Si les entreprises familiales jouent un rôle stratégique dans le tissu économique français, seules 14 à 20% d’entre elles sont transmises dans le cercle familial (1), contre 56% chez nos voisins d’outre-Rhin. C’est d’autant plus regrettable que la transmission sur plusieurs générations permet à une entreprise de se développer efficacement, et pour certaines de devenir une entreprise de taille intermédiaire.
Pour pérenniser une entreprise familiale sur le long terme, il est essentiel de réfléchir à sa gouvernance en amont des transmissions. « Le premier passage de témoin entre le fondateur et ses héritiers doit être l’occasion de mettre en place des règles de gouvernance et de réfléchir à des outils dédiés », explique Jean-François Desbuquois.
En effet, qu’il s’agisse des relations entre associés, de la liquidité et de la valorisation des titres, l’entreprise dont l’actionnariat est familial présente de nombreuses spécificités.
« Après plusieurs générations, une famille peut compter une centaine d’actionnaires », constate Alain-François Chéneau. Comment, dans ces conditions, maintenir une cohésion autour de l’entreprise ?
Les actionnaires familiaux n’ont pas nécessairement choisi d’investir dans un projet entrepreneurial. De trajectoires et de formations diverses, ils vivent parfois dans des univers éloignés de l’entreprise qui les rassemble. L’internationalisation grandissante des familles, leurs modifications au gré des recompositions des foyers sont également facteurs d’éloignement.
Seule une gouvernance bien menée permet de maintenir de l’affectio societatis entre tous ses membres. Rassemblés par un projet commun d’entreprise, les actionnaires peuvent alors décider ensemble et parler d’une seule voix. Pour Tanneguy de Vautibault, « une famille qui se met en ordre de marche et parle d’une seule voix rassure les dirigeants, les salariés, les banques et, le cas échéant, les autres actionnaires ». « C’est aussi la meilleure des parades contre une éventuelle OPA hostile », ajoute Alain-François Chéneau.
Plutôt que d’installer tous les membres de la famille au conseil de surveillance ou au directoire, mieux vaut créer des instances familiales dédiées : assemblée familiale et conseil de famille.
À la première, pourront participer la totalité des actionnaires familiaux, et les actionnaires en devenir. De formation plus restreinte, le conseil familial comprendra a minima un membre de chaque branche familiale.
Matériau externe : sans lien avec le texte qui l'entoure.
(** C1, as stated, fails at zodiacLuck = 10000: the power 1.1 ** 9980 is out
    of the float range, the handler returns the all-zero dict, and the
    table's Immortal entry is positive there. *)
Lemma C1_table_fails_on_overflow :
  calculate_rarity_weights 10000 <> Ok (table_weights 10000).
Proof.
  assert (Hov : float_max < Rpower 1.1 (10000 - 20))
    by (apply immortal_power_overflows; lra).
  rewrite calculate_rarity_weights_overflow by exact Hov.
  intros Heq.
  assert (Himm : Some (PyFloat 0) = Some (PyFloat (table_immortal 10000))).
  { change (dict_get zero_weights "Immortal"
            = dict_get (table_weights 10000) "Immortal").
    congruence. }
  injection Himm as Himm. unfold table_immortal in Himm.
  assert (Hfm : 2 ^ 2 <= float_max) by (apply pow2_le_float_max; lia).
  simpl in Hfm.
  assert (Hpos : 0 < 300 * Rpower 1.1 (10000 - 20) - 500) by lra.
  rewrite Rmax_right in Himm by lra. lra.
Qed.

(** C1 (amended): for every zodiacLuck at which the Immortal product
    300 * 1.1 ** (L - 20), the largest value the weight formulas form, stays
    in the float range, calculate_rarity_weights returns the ten tiers in
    order with exactly the weights of the table of section 4.3.  Beyond that
    range the table's value is not what the function returns: the product is
    no finite float and, once the power itself leaves the range, the
    [except] clause returns ten zeros. *)
Theorem C1_weights_match_table (L : R) :
  300 * Rpower 1.1 (L - 20) <= float_max ->
  calculate_rarity_weights L = Ok (table_weights L).
Proof.
  intros Hprod. unfold calculate_rarity_weights.
  rewrite rarity_weights_body_ok
    by (apply immortal_power_below_product; exact Hprod).
  reflexivity.
Qed.

Lemma C1_weights_match_table_witness :
  300 * Rpower 1.1 (20 - 20) <= float_max /\
  calculate_rarity_weights 20 = Ok (table_weights 20).
Proof.
  assert (H : 300 * Rpower 1.1 (20 - 20) <= float_max).
  { apply immortal_product_in_range. lra. }
  split; [exact H | exact (C1_weights_match_table 20 H)].
Defined.

(** ** The failure policy *)

(** The [try] body fails exactly when the Immortal power overflows, and
    then with OverflowError. *)
Lemma rarity_weights_body_raises (L : R) (e : exn) :
  rarity_weights_body L = Raise e ->
  e = OverflowError /\ float_max < Rpower 1.1 (L - 20).
Proof.
  intros Hraise.
  destruct (Rle_dec (Rpower 1.1 (L - 20)) float_max) as [Hin | Hout].
  - rewrite rarity_weights_body_ok in Hraise by assumption. discriminate.
  - assert (Hov : float_max < Rpower 1.1 (L - 20)) by lra.
    rewrite rarity_weights_body_overflow in Hraise by assumption.
    split; [congruence | assumption].
Qed.

(** C4: whenever the computation of the weights raises, whatever the
    exception and however many tiers were already filled in,
    calculate_rarity_weights returns the dict of the ten tiers, in order,
    each at exactly zero. *)
Theorem C4_failure_resets_all_weights (L : R) (e : exn) :
  rarity_weights_body L = Raise e ->
  calculate_rarity_weights L
  = Ok (map (fun rarity => (rarity, PyFloat 0)) rarities).
Proof.
  intros Hraise.
  destruct (rarity_weights_body_raises L e Hraise) as [_ Hov].
  rewrite <- zero_weights_eq.
  now apply calculate_rarity_weights_overflow.
Qed.

Lemma C4_failure_resets_all_weights_witness :
  rarity_weights_body 10000 = Raise OverflowError /\
  calculate_rarity_weights 10000
  = Ok (map (fun rarity => (rarity, PyFloat 0)) rarities).
Proof.
  assert (H : rarity_weights_body 10000 = Raise OverflowError).
  { apply rarity_weights_body_overflow.
    apply immortal_power_overflows. lra. }
  split; [exact H | exact (C4_failure_resets_all_weights 10000 _ H)].
Defined.

(** ** Non-negative weights *)

(** Records, for every power and every floor in the goal, that it is
    positive, respectively non-negative. *)
Ltac sign_facts :=
  repeat match goal with
  | |- context [Rmax 0 ?x] =>
      let m := fresh "m" in let Hm := fresh "Hm" in
      pose proof (Rmax_l 0 x) as Hm;
      set (m := Rmax 0 x) in *; clearbody m
  end;
  repeat match goal with
  | |- context [Rpower ?b ?y] =>
      let p := fresh "p" in let Hp := fresh "Hp" in
      pose proof (Rpower_pos b y) as Hp;
      set (p := Rpower b y) in *; clearbody p
  end.

Ltac nonneg_product :=
  sign_facts; first [lra | repeat apply Rmult_le_pos; lra].

Lemma table_garbage_nonneg (L : R) : 0 <= table_garbage L.
Proof. unfold table_garbage. range_cases L; nonneg_product. Qed.

Lemma table_common_nonneg (L : R) : 0 <= table_common L.
Proof. unfold table_common. range_cases L; nonneg_product. Qed.

(** The rising formulas of Uncommon and Rare have no floor; they start at
    8 and 2 and grow from there. *)
Lemma uncommon_base_pos (L : R) : 1 <= L -> 8 <= 20 * Rpower 1.5 (L - 1) - 12.
Proof.
  intros HL. pose proof (Rpower_ge_1 1.5 (L - 1)). lra.
Qed.

Lemma rare_base_pos (L : R) : 1 <= L -> 2 <= 30 * Rpower 1.45 (L - 1) - 28.
Proof.
  intros HL. pose proof (Rpower_ge_1 1.45 (L - 1)). lra.
Qed.

Lemma table_uncommon_nonneg (L : R) : 0 <= table_uncommon L.
Proof.
  unfold table_uncommon. range_cases L; try lra.
  - pose proof (uncommon_base_pos L). lra.
  - pose proof (uncommon_base_pos L).
    pose proof (Rpower_pos 0.5 (L - 3)). nra.
Qed.

Lemma table_rare_nonneg (L : R) : 0 <= table_rare L.
Proof.
  unfold table_rare. range_cases L; try lra.
  - pose proof (rare_base_pos L). lra.
  - pose proof (rare_base_pos L).
    pose proof (Rpower_pos 0.55 (L - 5)). nra.
Qed.

Lemma table_epic_nonneg (L : R) : 0 <= table_epic L.
Proof. unfold table_epic. range_cases L; nonneg_product. Qed.

Lemma table_legendary_nonneg (L : R) : 0 <= table_legendary L.
Proof. unfold table_legendary. range_cases L; nonneg_product. Qed.

Lemma table_mythic_nonneg (L : R) : 0 <= table_mythic L.
Proof. unfold table_mythic. range_cases L; nonneg_product. Qed.

Lemma table_godly_nonneg (L : R) : 0 <= table_godly L.
Proof. unfold table_godly. range_cases L; nonneg_product. Qed.

Lemma table_divine_nonneg (L : R) : 0 <= table_divine L.
Proof. unfold table_divine. range_cases L; nonneg_product. Qed.

Lemma table_immortal_nonneg (L : R) : 0 <= table_immortal L.
Proof. unfold table_immortal. apply Rmax_l. Qed.

Lemma table_weights_nonneg (L : R) :
  Forall (fun kv => nonneg_float (snd kv)) (table_weights L).
Proof.
  unfold table_weights.
  repeat constructor; cbn [snd]; eexists; (split; [reflexivity |]).
  - apply table_garbage_nonneg.
  - apply table_common_nonneg.
  - apply table_uncommon_nonneg.
  - apply table_rare_nonneg.
  - apply table_epic_nonneg.
  - apply table_legendary_nonneg.
  - apply table_mythic_nonneg.
  - apply table_godly_nonneg.
  - apply table_divine_nonneg.
  - apply table_immortal_nonneg.
Qed.

Lemma zero_weights_nonneg :
  Forall (fun kv => nonneg_float (snd kv)) zero_weights.
Proof.
  rewrite zero_weights_eq.
  repeat constructor; cbn [snd]; exists 0; (split; [reflexivity | lra]).
Qed.

(** C7: for every zodiacLuck, calculate_rarity_weights returns a dict of
    the ten tiers whose every weight is a float that is greater than or
    equal to zero, the unfloored rising formulas of Uncommon and Rare
    included. *)
Theorem C7_weights_nonnegative (L : R) :
  exists weights : dict,
    calculate_rarity_weights L = Ok weights /\
    map fst weights = rarities /\
    Forall (fun kv => nonneg_float (snd kv)) weights.
Proof.
  destruct (Rle_dec (Rpower 1.1 (L - 20)) float_max) as [Hin | Hout].
  - exists (table_weights L). split; [| split].
    + now apply calculate_rarity_weights_ok.
    + reflexivity.
    + apply table_weights_nonneg.
  - exists zero_weights. split; [| split].
    + apply calculate_rarity_weights_overflow. lra.
    + reflexivity.
    + apply zero_weights_nonneg.
Qed.

(** ** Normalisation into chances *)

Lemma fold_left_Rplus_acc (xs : list R) (a : R) :
  fold_left Rplus xs a = a + Rsum xs.
Proof.
  unfold Rsum. revert a.
  induction xs as [| x xs IH]; intros a; simpl.
  - lra.
  - rewrite IH, (IH (0 + x)). lra.
Qed.

Lemma Rsum_cons (x : R) (xs : list R) : Rsum (x :: xs) = x + Rsum xs.
Proof. unfold Rsum at 1. simpl. rewrite fold_left_Rplus_acc. lra. Qed.

Lemma Rsum_app (xs ys : list R) : Rsum (xs ++ ys) = Rsum xs + Rsum ys.
Proof.
  induction xs as [| x xs IH]; simpl.
  - unfold Rsum at 2. simpl. lra.
  - rewrite !Rsum_cons, IH. lra.
Qed.

Lemma py_sum_float_dict (items : list (string * R)) :
  py_sum (map snd (float_dict items)) = PyFloat (Rsum (map snd items)).
Proof.
  unfold py_sum, Rsum.
  assert (Hgen : forall a,
    fold_left py_add (map snd (float_dict items)) (PyFloat a)
    = PyFloat (fold_left Rplus (map snd items) a)).
  { induction items as [| [k w] items IH]; intros a; simpl.
    - reflexivity.
    - apply IH. }
  apply Hgen.
Qed.

Lemma dict_set_fresh (d : dict) (k : string) (v : pyval) :
  ~ In k (map fst d) -> dict_set d k v = d ++ [(k, v)].
Proof.
  induction d as [| [k' v'] d IH]; intros Hfresh; simpl.
  - reflexivity.
  - simpl in Hfresh.
    destruct (String.eqb_spec k' k) as [-> | Hne].
    + exfalso. apply Hfresh. now left.
    + f_equal. apply IH. intros Hin. apply Hfresh. now right.
Qed.

(** The loop appends one chance per item, in order, when the keys are
    distinct and new to the dict built so far. *)
Lemma chances_loop_floats (items : list (string * R)) (T : R) (acc : dict) :
  T <> 0 ->
  NoDup (map fst items) ->
  (forall k, In k (map fst items) -> ~ In k (map fst acc)) ->
  chances_loop (float_dict items) (PyFloat T) acc
  = Ok (acc ++ float_dict (map (fun kv => (fst kv, snd kv / T * 100)) items)).
Proof.
  intros HT. revert acc.
  induction items as [| [k w] items IH]; intros acc Hnd Hfresh; simpl.
  - now rewrite app_nil_r.
  - rewrite Reqb_false by assumption. cbn [bind py_mul].
    inversion Hnd as [| ? ? Hk Hnd']; subst.
    rewrite dict_set_fresh by (apply Hfresh; now left).
    rewrite IH.
    + now rewrite <- app_assoc.
    + assumption.
    + intros k' Hin. rewrite map_app, in_app_iff. simpl.
      intros [Hacc | [<- | []]].
      * apply (Hfresh k'); [now right | assumption].
      * contradiction.
Qed.

Lemma zero_chances_fresh (keys : list string) (acc : dict) :
  NoDup keys ->
  (forall k, In k keys -> ~ In k (map fst acc)) ->
  fold_left (fun d rarity => dict_set d rarity (PyFloat 0)) keys acc
  = acc ++ map (fun rarity => (rarity, PyFloat 0)) keys.
Proof.
  revert acc.
  induction keys as [| k keys IH]; intros acc Hnd Hfresh; simpl.
  - now rewrite app_nil_r.
  - inversion Hnd as [| ? ? Hk Hnd']; subst.
    rewrite dict_set_fresh by (apply Hfresh; now left).
    rewrite IH.
    + now rewrite <- app_assoc.
    + assumption.
    + intros k' Hin. rewrite map_app, in_app_iff. simpl.
      intros [Hacc | [<- | []]].
      * apply (Hfresh k'); [now right | assumption].
      * contradiction.
Qed.

Lemma map_fst_float_dict (items : list (string * R)) :
  map fst (float_dict items) = map fst items.
Proof. unfold float_dict. rewrite map_map. reflexivity. Qed.

Lemma dict_total_float_dict (items : list (string * R)) :
  dict_total (float_dict items) = Rsum (map snd items).
Proof. unfold dict_total, float_dict. rewrite map_map. reflexivity. Qed.

Lemma Rsum_scaled (xs : list R) (c : R) :
  Rsum (map (fun x => x * c) xs) = Rsum xs * c.
Proof.
  induction xs as [| x xs IH]; simpl.
  - unfold Rsum. simpl. lra.
  - rewrite !Rsum_cons, IH. lra.
Qed.

Lemma calculate_rarity_chances_nonzero (items : list (string * R)) :
  NoDup (map fst items) ->
  Rsum (map snd items) <> 0 ->
  calculate_rarity_chances (float_dict items)
  = Ok (float_dict
          (map (fun kv => (fst kv, snd kv / Rsum (map snd items) * 100))
               items)).
Proof.
  intros Hnd HT. unfold calculate_rarity_chances.
  rewrite py_sum_float_dict.
  unfold py_is_zero. cbn [re_of im_of].
  rewrite (Reqb_false _ 0) by assumption. cbn [andb].
  rewrite chances_loop_floats; auto.
Qed.

Lemma calculate_rarity_chances_zero (items : list (string * R)) :
  NoDup (map fst items) ->
  Rsum (map snd items) = 0 ->
  calculate_rarity_chances (float_dict items)
  = Ok (float_dict (map (fun kv => (fst kv, 0)) items)).
Proof.
  intros Hnd HT. unfold calculate_rarity_chances.
  rewrite py_sum_float_dict.
  unfold py_is_zero. cbn [re_of im_of].
  rewrite !Reqb_true by (assumption || reflexivity). cbn [andb].
  rewrite map_fst_float_dict.
  rewrite zero_chances_fresh; auto.
  unfold float_dict. rewrite !map_map. reflexivity.
Qed.

Lemma normalised_chances_total (items : list (string * R)) :
  Rsum (map snd items) <> 0 ->
  dict_total
    (float_dict
       (map (fun kv => (fst kv, snd kv / Rsum (map snd items) * 100)) items))
  = 100.
Proof.
  intros HT. rewrite dict_total_float_dict, map_map. cbn [snd].
  set (total := Rsum (map snd items)) in *.
  replace (map (fun kv : string * R => snd kv / total * 100) items)
    with (map (fun x => x * (/ total * 100)) (map snd items)).
  - rewrite Rsum_scaled. fold total. field. exact HT.
  - rewrite map_map. apply map_ext. intros kv. unfold Rdiv. ring.
Qed.




(** ** The luck transform *)

Lemma float_pow_zero_base (y : R) : 0 < y -> float_pow 0 y = Ok (PyFloat 0).
Proof.
  intros Hy. unfold float_pow.
  rewrite Reqb_false by lra. rewrite Reqb_true by reflexivity.
  now rewrite Rltb_false by lra.
Qed.

Lemma Rpower_le_base (x y : R) : 1 <= x -> y <= 1 -> Rpower x y <= x.
Proof.
  intros Hx Hy. rewrite <- (Rpower_1 x) at 2 by lra.
  apply Rle_Rpower; assumption.
Qed.
(** * WebinarJam auto-registration endpoint

    A shallow embedding of [webinarjam_auto_register.py]: the [Contact]
    model, the [register_contact] handler of [POST /register] and the
    mapping of the remote answer onto the handler's result.

    Conventions.
    - A Python [str] is a [string]; every [ascii] stands for one code point
      below 256.
    - A value produced by [response.json()] is a [json]; [JNull] is Python's
      [None].
    - The handler runs in the monad [M]: it appends the effects it performs
      ([requests.post], [time.sleep], [print]) to a log and ends either with
      a value or with a raised exception.
    - What the libraries and the network decide (the answer of the remote
      API, [json.loads], the rendering of a non-string value in an f-string,
      pydantic's e-mail check) is a field of [World].
    - An [async def] is a [coroutine], the blocks between its [await]s;
      [event_loop] runs the tasks in flight on one thread and switches
      between them at an [await] only. *)

From Stdlib Require Import String Ascii List ZArith NArith Bool Lia.
Import ListNotations.

Local Open Scope string_scope.
Local Open Scope list_scope.

(** ** Python strings: [str.split()] and [str.join] *)

(** [str.isspace] on one code point below 256: TAB..CR, FS..US and SPACE,
    NEL (0x85) and NBSP (0xA0). *)
Definition is_space (c : ascii) : bool :=
  let n := N_of_ascii c in
  (((9 <=? n) && (n <=? 13)) || ((28 <=? n) && (n <=? 32))
   || (n =? 133) || (n =? 160))%N.
(** X3. When cleaning returns, the control stage is untouched, the transform
    stage holds the handler's biothing type under [biothing_type] (over any
    value given there), and every transform option other than
    [biothing_type], [templates], [template_miss] and [template_hit] is
    kept. *)
Theorem cleaned_frame m bt o o' :
  get_cleaned_options m bt o = Ok o' ->
  control o' = control o
  ∧ transform o' !! "biothing_type" = Some (TVal (VStr bt))
  ∧ (forall k, k ≠ "biothing_type" -> k ≠ "templates" -> k ≠ "template_miss" ->
       k ≠ "template_hit" -> transform o' !! k = transform o !! k).
Proof.
  intros H. destruct (get_cleaned_options_inv _ _ _ _ H) as (e & t & _ & Ht & ->).
  cbn [control transform]. split; [done|].
  unfold clean_transform in Ht. destruct (m =? "POST")%string.
  - destruct (py_iter _) as [items|]; cbn in Ht; [|discriminate].
    injection Ht as <-. split; [by simplify_map_eq|].
    intros k H1 H2 H3 H4. by rewrite !lookup_insert_ne.
  - injection Ht as <-. split; [by simplify_map_eq|].
    intros k H1 _ _ _. by rewrite lookup_insert_ne.
Qed.

Lemma cleaned_frame_witness :
  exists o', get_cleaned_options "POST" "gene" two_fields = Ok o'
    ∧ control o' = control two_fields
    ∧ transform o' !! "biothing_type" = Some (TVal (VStr "gene"))
    ∧ transform o' !! "dotfield" = Some (TVal (VBool true)).
Proof.
  assert (exists o', get_cleaned_options "POST" "gene" two_fields = Ok o') as [o' H]
    by (eexists; vm_compute; reflexivity).
  exists o'. split; [exact H|].
  destruct (cleaned_frame "POST" "gene" two_fields o' H) as (Hc & Hb & Hk).
  split; [exact Hc|]. split; [exact Hb|].
  rewrite Hk by discriminate. vm_compute. reflexivity.
Defined.
(** * Per-cycle statistical validation engine (NASA PCoE ARC 29-32, FAIR-ready)

    A shallow embedding of [scripts/validation/generate_section_iv_artifacts.py]
    and of the checks of [scripts/validation/sanity_check_parquet_physical_v1.py].

    - A pandas DataFrame is a list of records, in stored row order.  The
      per-cycle statistics table is only ever built by [pd.DataFrame(rows)]
      from a list of row dictionaries, so its empty value is the frame
      without columns, on which a grouping by "cell_id" is a [KeyError].
    - Integer columns ([cycle_index], [t_index]) are int64 columns, held as
      values of [Z]; the one arithmetic operation on them, [np.diff] of the
      time indices, wraps around as int64 subtraction does ([int64_wrap]).
      Entity identifiers are strings; Python [int] counts that cannot be
      negative are [nat].
    - [sort_values] is pandas' default quicksort: it returns the rows in
      ascending key order, and the relative order of rows with equal keys
      is not fixed.  The engine is written over any such order
      ([SortOrder]); the stable one ([stable_order]) runs the examples.
    - float64 columns are values of a type [F] with the operations NumPy
      applies to them, collected in the class [Float64].  The engine is
      written once over that class and read at two instances:
      [binary64] (the kernel's IEEE 754 binary64 numbers, executable, which is
      what the program runs on) and [exact_arith] (real numbers without
      rounding plus the NaN sentinel, in which the universally quantified
      arithmetic facts are proved).
    - A Python exception is a [Raise] in the [result] type, or a [Failed]
      outcome where a [KeyError] can occur as well. *)

From Stdlib Require Import String.
From Stdlib Require Import List ZArith Reals Lra Lia Bool.
From Stdlib Require Import Permutation Sorted PeanoNat.
From Stdlib Require Floats Uint63 OrderedTypeEx DecimalString.
Import ListNotations.

(** ** Exceptions *)

Inductive exn : Type :=
| ValueError (msg : string).

Inductive result (A : Type) : Type :=
| Ok (a : A)
| Raise (e : exn).
Arguments Ok {A} a.
Arguments Raise {A} e.

Definition bind {A B : Type} (m : result A) (k : A -> result B) : result B :=
  match m with
  | Ok a => k a
  | Raise e => Raise e
  end.

Notation "x <- m ;; k" := (bind m (fun x => k))
  (at level 61, m at next level, right associativity).

Fixpoint mapM {A B : Type} (f : A -> result B) (l : list A) : result (list B) :=
  match l with
  | [] => Ok []
  | a :: l' => b <- f a ;; bs <- mapM f l' ;; Ok (b :: bs)
  end.

(** What a computation on the per-cycle statistics table can end with
    besides its result: an exception raised by a reduction or by the
    selector, or the [KeyError] of a grouping by a column the frame does not
    have. *)
Inductive failure : Type :=
| EngineError (e : exn)
| KeyError (key : string).

Inductive outcome (A : Type) : Type :=
| Done (a : A)
| Failed (f : failure).
Arguments Done {A} a.
Arguments Failed {A} f.

Definition engine {A : Type} (m : result A) : outcome A :=
  match m with
  | Ok a => Done a
  | Raise e => Failed (EngineError e)
  end.

Definition and_then {A B : Type} (m : outcome A) (k : A -> outcome B) : outcome B :=
  match m with
  | Done a => k a
  | Failed f => Failed f
  end.

(** ** float64 *)

Class Float64 (F : Type) : Type := {
  nan : F;                      (* float("nan") *)
  of_Z : Z -> F;                (* int -> float64 *)
  fadd : F -> F -> F;
  fsub : F -> F -> F;
  fmul : F -> F -> F;
  fdiv : F -> F -> F;
  fsqrt : F -> F;
  flt : F -> F -> bool;         (* a < b,  False when either is NaN *)
  fle : F -> F -> bool;         (* a <= b, False when either is NaN *)
  feq : F -> F -> bool;         (* a == b, False when either is NaN *)
  isnan : F -> bool             (* np.isnan *)
}.

(** *** Instance 1: IEEE 754 binary64 *)

Definition f64_of_Z (z : Z) : PrimFloat.float :=
  match z with
  | Z0 => PrimFloat.zero
  | Zpos _ => PrimFloat.of_uint63 (Uint63.of_Z z)
  | Zneg p => PrimFloat.opp (PrimFloat.of_uint63 (Uint63.of_Z (Zpos p)))
  end.

#[global] Instance binary64 : Float64 PrimFloat.float := {|
  nan := PrimFloat.nan;
  of_Z := f64_of_Z;
  fadd := PrimFloat.add;
  fsub := PrimFloat.sub;
  fmul := PrimFloat.mul;
  fdiv := PrimFloat.div;
  fsqrt := PrimFloat.sqrt;
  flt := PrimFloat.ltb;
  fle := PrimFloat.leb;
  feq := PrimFloat.eqb;
  isnan := PrimFloat.is_nan
|}.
Ces instances pourront préparer un plan de transmission de l’entreprise. Qui sera le successeur et pourquoi ? Comment sera-t-il préparé ? Quel rôle attribuer aux membres de la famille qui souhaitent s’impliquer ? Autant de questions à anticiper pour faciliter le passage de relais le moment venu.
S’y décidera aussi la stratégie à adopter pour l’entreprise. Qu’il s’agisse des réunions de travail avec les dirigeants opérationnels de l’entreprise ou de son assemblée générale annuelle, la famille pourra se contenter d’envoyer un représentant qui parlera en son nom.
Ces organes de décision vont en outre permettre à la famille de fixer un cadre à l’actionnariat familial et de le faire évoluer au gré des transformations de l’entreprise et de la structuration du groupe.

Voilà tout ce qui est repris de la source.